En octubre de 1828, al cruzar la plaza parisina del Hôtel-de-Ville,
Victor Hugo descubre el armatoste de una guillotina allí instalada
así como al verdugo que engrasaba la máquina y ensayaba
la sesión de la tarde. Impactado por la estampa, Hugo comienza
al día siguiente la redacción de El último día de un condenado a muerte (1829). Para el poeta, todo cadalso levantado
para guillotinar a un hombre es un retorno infame del salvajismo
más primario. Ya había escrito en su novela Han de Islandia:
«hay en el fondo de los hombres un sentimiento extraño
que los empuja, igual que a los placeres, al espectáculo de los
suplicios … como para ver qué sombra arroja el ala de la muerte
planeando sobre una cabeza humana, como para examinar lo que queda de un hombre cuando la esperanza lo ha abandonado».
El último día de un condenado a muerte es un relato en primera
persona en el que Victor Hugo deja de lado los detalles
de la biografía del condenado: su origen, estado social e incluso
su crimen. Es el espíritu de un condenado el que se analiza
y escruta con un rigor y una paciencia totalmente metafísica.

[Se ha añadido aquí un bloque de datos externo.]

Lemma append_loop_crash typ fbs d : forall q s,
  tears s -> stands d q s -> Forall wf_frame fbs -> q_next q + len fbs < 2 ^ 64 ->
  wp (append_loop typ fbs) (fun o s' => match o with
    | Ok _ => stands d (q_append fbs q) s' /\ tears s' /\ same_ckpts s s'
    | Err _ => hazard s = false -> exists i, survives d (q_frames (q_append (take i fbs) q)) s'
    | Panic => False
    end) s.
Proof.
  induction fbs as [|fb fbs IH]; intros q s Ht Hst Hwf Hb.
  { apply wp_ret. by rewrite q_append_nil. }
  rewrite len_cons in Hb. pose proof (len_nonneg fbs). apply Forall_cons in Hwf as [Hfb Hwf]. cbn [append_loop]. wp_step.
  eapply wp_conseq; [apply (append_one_crash typ fb d q s); try done; lia|].
  intros [n|e|] s1; cbn [bind_post]; [|by exists 0%nat; rewrite q_append_nil; auto|done].
  intros (Hst1 & Ht1 & Hck1). wp_step.
  eapply wp_conseq; [apply (IH (q_append [fb] q) s1); try done; cbn; zlia|].
  intros [ns|e|] s2; cbn [bind_post].
  - intros (Hst2 & Ht2 & Hck2). apply wp_ret. rewrite (q_append_app [fb] fbs).
    split; [done|]. split; [done|]. by etrans.
  - intros H2 Hz. destruct H2 as [i Hi]; [by rewrite (hazard_same s s1)|]. exists (S i).
    cbn [take]. by rewrite (q_append_app [fb] (take i fbs)).
  - done.
Qed.

Lemma AppendBatch_crash typ fbs d q s :
  tears s -> stands d q s -> Forall wf_frame fbs -> q_next q + len fbs < 2 ^ 64 ->
  wp (AppendBatch typ fbs) (fun o s' => match o with
    | Ok _ => stands d (q_append fbs q) s' /\ same_ckpts s s'
    | Err _ => hazard s = false -> exists i, survives d (q_frames (q_append (take i fbs) q)) s'
    | Panic => False
    end) s.
Proof.
  intros Ht Hst Hwf Hb. unfold AppendBatch. destruct fbs as [|fb fbs]; [apply wp_ret; by rewrite q_append_nil|].
  wp_step. eapply wp_conseq; [by apply (append_loop_crash typ (fb :: fbs) d q s)|].
  intros [ns|e|] s1; cbn [bind_post]; [|done|done]. intros (Hst1 & Ht1 & Hck1).
  assert (Hs1 : forall l, stands d (q_append (fb :: fbs) q) (set_faults l s1)).
  { intros l. destruct Hst1 as (lo & fss & k & [Hd [] Hm Hc Hs]). exists lo, fss, k. split; [|split|..]; try done.
    by eapply disk_same; [|exact Hd]. }
  wp_step. apply wp_sync_cur; intros l Hl; cbn [bind_post].
  - wp_steps. destruct (stands_notify d _ true _ (Hs1 l)) as [H1 H2]. split; [exact H1|]. by etrans; [exact Hck1|].
  - intros Hz. exists (length (fb :: fbs)). rewrite firstn_all. apply (stands_survives d _ _ (Hs1 l)).
    rewrite <- Hz. by apply (hazard_same s (set_faults l s1)).
Qed.

Lemma AppendEncoded_crash typ seq fb d q s :
  tears s -> stands d q s -> frame_ok fb -> frame_seq fb = seq -> q_next q + 1 < 2 ^ 64 ->
  wp (AppendEncoded typ seq fb) (fun o s' => match o with
    | Ok _ => seq = q_next q /\ stands d (q_push fb q) s' /\ same_ckpts s s'
    | Err _ => hazard s = false -> survives d (q_frames q) s' \/ survives d (q_frames (q_push fb q)) s'
    | Panic => False
    end) s.
Proof.
  intros Ht Hst Hok Hseq Hb. unfold AppendEncoded, appendEncodedLocked. wp_steps.
  assert (En : NextSeq (w_cp (wal s)) = q_next q) by (destruct Hst as (lo & fss & k & [_ [] _ _ _]); done).
  rewrite En. destruct (Z.eqb_spec seq (q_next q)) as [->|Hne]; cbn [negb].
  2: { apply wp_fail. intros Hz. left. by apply stands_survives. }
  wp_step. eapply wp_conseq; [by apply (stands_space _ d q s)|].
  intros [[]|e|] s1 (Hck & Hn & H1); cbn [bind_post]; [|by left; auto|done].
  destruct H1 as ((lo & fss & fs & k & Hst1) & Ho & Ht1).
  eapply (wp_eq _ (bind (write_cur (be_put 4 (u32 (len fb))) ErrWriteHead ;;; write_cur fb ErrWriteFrame)
    (fun _ => sync_cur ErrFsync ;;; modify (set_wal (push_index typ (q_next q) (len fb))) ;;; notifyAppend))).
  { by rewrite bind_assoc. }
  wp_step. eapply wp_conseq; [by apply (stands_write _ _ d q lo fss fs k)|].
  intros [[]|e|] s2 (Ew & Ec & H2); cbn [bind_post].
  - destruct H2 as [(lo' & fss' & fs' & k' & s0 & Hst0 & Ew0 & Ec0 & Hd) Ht2].
    assert (Hw : forall l, wrote_frame d q fb (set_faults l s2)).
    { intros l. exists lo', fss', fs', k', s0. split; [done|]. split; [done|]. split; [done|]. by eapply disk_same; [|exact Hd]. }
    assert (Hck2 : forall l, same_ckpts s (set_faults l s2)).
    { intros l. etrans; [exact Hck|]. unfold same_ckpts. cbn. rewrite Ew, Ec. split_and!; done || lia. }
    wp_step. apply wp_sync_cur; intros l Hl; cbn [bind_post].
    + wp_steps. destruct (wrote_frame_push typ d q fb _ (Hw l) ltac:(done) Hb) as [Hp Hckp].
      destruct (stands_notify d _ true _ Hp) as [H1 H2]. split; [done|]. split; [exact H1|].
      etrans; [apply (Hck2 l)|]. etrans; [exact Hckp|done].
    + intros Hz. right. apply wrote_survives; [done|done|]. by rewrite (hazard_same s).
  - intros Hz. left. apply H2. by rewrite (hazard_same s s1).
  - done.
Qed.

Escuchamos la voz de un individuo que espera la muerte y oye
discurrir su conciencia, que narra al lector su camino a la agonía
para compartirlo con él, que también aguarda, aunque sin plazo
prefijado, la muerte. El recurso literario al monólogo interior
convierte este relato en una de las primeras novelas modernas.
Completa la edición Claude Gueux (1834), una crónica judicial
escrita dos años después de que su protagonista fuera ejecutado.